Other than the upcoming Graham Parker and Grinderman (Nick Cave) releases, these are the new albums that keep me pressing the Play button on the iPod.
The Holmes Brothers – State of Grace
The Holmes Brothers’ play a brand of country blues/gospel that really hasn’t been in vogue since the glory days of The Staple Singers. Here the brothers, along with guests Joan Osborne and Levon Helm, apply their trademark harmonies and funk rhythms to several sparkling originals, as well as covers from Lyle Lovett, John Fogerty, and Hank Williams. It’s not that difficult to imagine “Bad Moon Rising” transformed into a gospel vamp. But how about Cheap Trick’s “I Want You To Want Me”? Believe it. The wonder is that they pull it off, and pull it off marvelously.
Elliott Brood – Ambassador
Canadian sadsack trio Elliott Brood sounds like Being There-era Wilco – all banjos and ragged feedback – and writes songs about loners, drunks, and dead-end love affairs. Hey, I miss that side of Jeff Tweedy, and it’s a lot better than ten minutes of A Ghost is Born-era amplifier hum.

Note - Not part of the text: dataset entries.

(** Both loops: an id is either taken, if the snapshot allows it and the
    row is still as read, or reported with a reason. *)
Lemma loop_accounts (one : string → list (string * event) * list (string * skip_reason) * T →
                           list (string * event) * list (string * skip_reason) * T) ids acc :
  (∀ id a s t, (∃ e t', one id (a, s, t) = (a ++ [(id, e)], s, t')) ∨
               (∃ r t', one id (a, s, t) = (a, s ++ [(id, r)], t'))) →
  let '(a, s, _) := foldl (λ acc id, one id acc) acc ids in
  a.*1 ++ s.*1 ≡ₚ acc.1.1.*1 ++ acc.1.2.*1 ++ ids.
Proof.
  intros Hone. revert acc. induction ids as [|id ids IH]; intros [[a s] t]; [simpl; by rewrite app_nil_r|].
  simpl. destruct (Hone id a s t) as [(e & t' & ->)|(r & t' & ->)].
  - specialize (IH (a ++ [(id, e)], s, t')). destruct (foldl _ _ ids) as [[a' s'] t'']. rewrite IH. simpl.
    rewrite fmap_app, <-app_assoc. apply Permutation_app_head. simpl. by rewrite Permutation_middle.
  - specialize (IH (a, s ++ [(id, r)], t')). destruct (foldl _ _ ids) as [[a' s'] t'']. rewrite IH. simpl.
    by rewrite fmap_app, <-app_assoc.
Qed.

Lemma replay_one_cases now maxReplays snapshot id a s t :
  (∃ e t', replay_one org between now maxReplays snapshot id (a, s, t) = (a ++ [(id, e)], s, t')) ∨
  (∃ r t', replay_one org between now maxReplays snapshot id (a, s, t) = (a, s ++ [(id, r)], t')).
Proof.
  unfold replay_one. destruct (find_by_id _ _ _) as [e|]; [|by eauto].
  destruct (negb _); [by eauto|]. destruct (_ <=? _); [by eauto|].
  destruct (update_many _ _ (between id t)) as [n t']. destruct (bool_decide _); eauto.
Qed.
Lemma discard_one_cases now snapshot id a s t :
  (∃ e t', discard_one org between now snapshot id (a, s, t) = (a ++ [(id, e)], s, t')) ∨
  (∃ r t', discard_one org between now snapshot id (a, s, t) = (a, s ++ [(id, r)], t')).
Proof.
  unfold discard_one. destruct (find_by_id _ _ _) as [e|]; [|by eauto].
  destruct (negb _); [by eauto|].
  destruct (update_many _ _ (between id t)) as [n t']. destruct (bool_decide _); eauto.
Qed.

(** A replay call with other processes running between
    its statements is a sequence of steps of the system (so it never
    requeues a published event, nor one replayed five times), and reports
    every distinct id it was given exactly once, requeued or skipped. *)
Lemma replayDeadDomainEvents_refines M ids now t cs :
  (∀ id t, rtc (step M) (Sys t cs) (Sys (between id t) cs)) →
  match replayDeadDomainEvents org between ids now MAX_REPLAYS_PER_EVENT t with
  | (Ok (requeued, skipped), t') =>
      rtc (step M) (Sys t cs) (Sys t' cs) ∧ requeued.*1 ++ skipped.*1 ≡ₚ unique ids
  | (Err e, t') => e = BatchSize ∧ t' = t ∧ (unique ids = [] ∨ (MAX_REPLAY_BATCH < length (unique ids))%nat)
  end.
Proof.
  intros Hbetween. unfold replayDeadDomainEvents.
  destruct ((_ =? _)%nat || _) eqn:Eb.
  { apply orb_true_iff' in Eb as [E%Nat.eqb_eq|E%Nat.ltb_lt]; split_and!; [done..|left|done|done|by right].
    by apply length_zero_iff_nil. }
  pose proof (loop_accounts (replay_one org between now MAX_REPLAYS_PER_EVENT t) (unique ids) ([], [], t)
                (replay_one_cases _ _ _)) as Hacc.
  assert (∀ l acc, rtc (step M) (Sys acc.2 cs)
            (Sys (foldl (λ acc id, replay_one org between now MAX_REPLAYS_PER_EVENT t id acc) acc l).2 cs)) as Hsteps.
  { induction l as [|id l IH]; intros [[a s] t1]; [done|]. cbn [foldl]. etransitivity; [|apply IH].
    unfold replay_one. cbv beta iota. destruct (find_by_id _ _ _) as [e|]; [|done].
    destruct (negb _); [done|]. destruct (Z.leb_spec MAX_REPLAYS_PER_EVENT (replayCount (bk e))); [done|].
    set (w := update_many _ _ (between id t1)). rewrite (surjective_pairing w).
    assert (rtc (step M) (Sys t1 cs) (Sys w.2 cs)) as Hs.
    { etransitivity; [apply (Hbetween id)|]. apply rtc_once.
      change w.2 with (requeue org id (replayCount (bk e)) now (between id t1)). by constructor. }
    by destruct (bool_decide _). }
  specialize (Hsteps (unique ids) ([], [], t)).
  destruct (foldl _ _ _) as [[a s] t']. simpl in *. by split.
Qed.

(** Discarding likewise is a sequence of steps and
    accounts for every distinct id. *)
Lemma discardDeadDomainEvents_refines M ids now t cs :
  (∀ id t, rtc (step M) (Sys t cs) (Sys (between id t) cs)) →
  match discardDeadDomainEvents org between ids now t with
  | (Ok (discarded, skipped), t') =>
      rtc (step M) (Sys t cs) (Sys t' cs) ∧ discarded.*1 ++ skipped.*1 ≡ₚ unique ids
  | (Err e, t') => e = BatchSize ∧ t' = t ∧ (unique ids = [] ∨ (MAX_REPLAY_BATCH < length (unique ids))%nat)
  end.
Proof.
  intros Hbetween. unfold discardDeadDomainEvents.
  destruct ((_ =? _)%nat || _) eqn:Eb.
  { apply orb_true_iff' in Eb as [E%Nat.eqb_eq|E%Nat.ltb_lt]; split_and!; [done..|left|done|done|by right].
    by apply length_zero_iff_nil. }
  pose proof (loop_accounts (discard_one org between now t) (unique ids) ([], [], t)
                (discard_one_cases _ _)) as Hacc.
  assert (∀ l acc, rtc (step M) (Sys acc.2 cs)
            (Sys (foldl (λ acc id, discard_one org between now t id acc) acc l).2 cs)) as Hsteps.
  { induction l as [|id l IH]; intros [[a s] t1]; [done|]. cbn [foldl]. etransitivity; [|apply IH].
    unfold discard_one. destruct (find_by_id _ _ _) as [e|]; [|done].
    destruct (negb _); [done|].
    set (w := update_many _ _ (between id t1)). rewrite (surjective_pairing w).
    assert (rtc (step M) (Sys t1 cs) (Sys w.2 cs)) as Hs.
    { etransitivity; [apply (Hbetween id)|]. apply rtc_once.
      change w.2 with (discard org id (replayCount (bk e)) now (between id t1)). by constructor. }
    by destruct (bool_decide _). }
  specialize (Hsteps (unique ids) ([], [], t)).
  destruct (foldl _ _ _) as [[a s] t']. simpl in *. by split.
Qed.
End operator_runs.
End runs.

Paula Fraser/Tarnation – Now It’s Time
Paula Fraser was one of the last of the great 4AD artists, and like her old label mates Liz Fraser (Cocteau Twins) and Lisa Germano (Dead Can Dance), she had a crystal-clear soprano that was generally used in service of ethereal, misty soundscapes. Tarnation, her alt-country band, added some needed heft, however, and after a decade-long hiatus to pursue an unappreciated solo career, Paula’s back with her old bandmates. She still has a gorgeous voice, and she has a morbid streak to rival Nick Cave’s, but this time she has a great band to serve as a gritty foil to her macabre but airy songs. It’s beautifully spooky stuff.
John Reuben – Word of Mouth
Okay, John Reuben isn’t doing anything Beck hasn’t done for the past fifteen years. But Beck has his pasty face (as seen in Paste Magazine) plastered on the covers of music rags worldwide, while John Reuben is a relative unknown. But I love the musical mashup that Reuben concocts, banjos colliding with John Lee Hooker samples, strutting, in-your-face rhymes backed by Bootsy Collins funk bass and the most saccharine of Mantovani strings. And although Reuben is a sometimes hilarious smartass, there’s no denying the weight of his lyrical themes, as he wrestles with image versus reality, the hype machine versus the mundane and far more significant tasks of getting along with spouses, friends, and enemies.
Mas Rapido! – Pity Party
Mas Rapido! is NYC-by-way-of-Seattle duo Frank Bednash and Donna Esposito. Frank and Donna alternate songs on this noisy power pop outing. Frank is clearly enamored with second-generation Beatles knockoffs such as Badfinger and The Raspberries, and his half dozen originals are fine homages to those bands. But the real revelation is Donna Esposito, whose breathy, little-girl voice masks a sarcastic wit and edgy, suicidal sentiments. The killer riffs, courtesy of the aforementioned bands, The Kinks, and The Who, help to make the doom and gloom more palatable.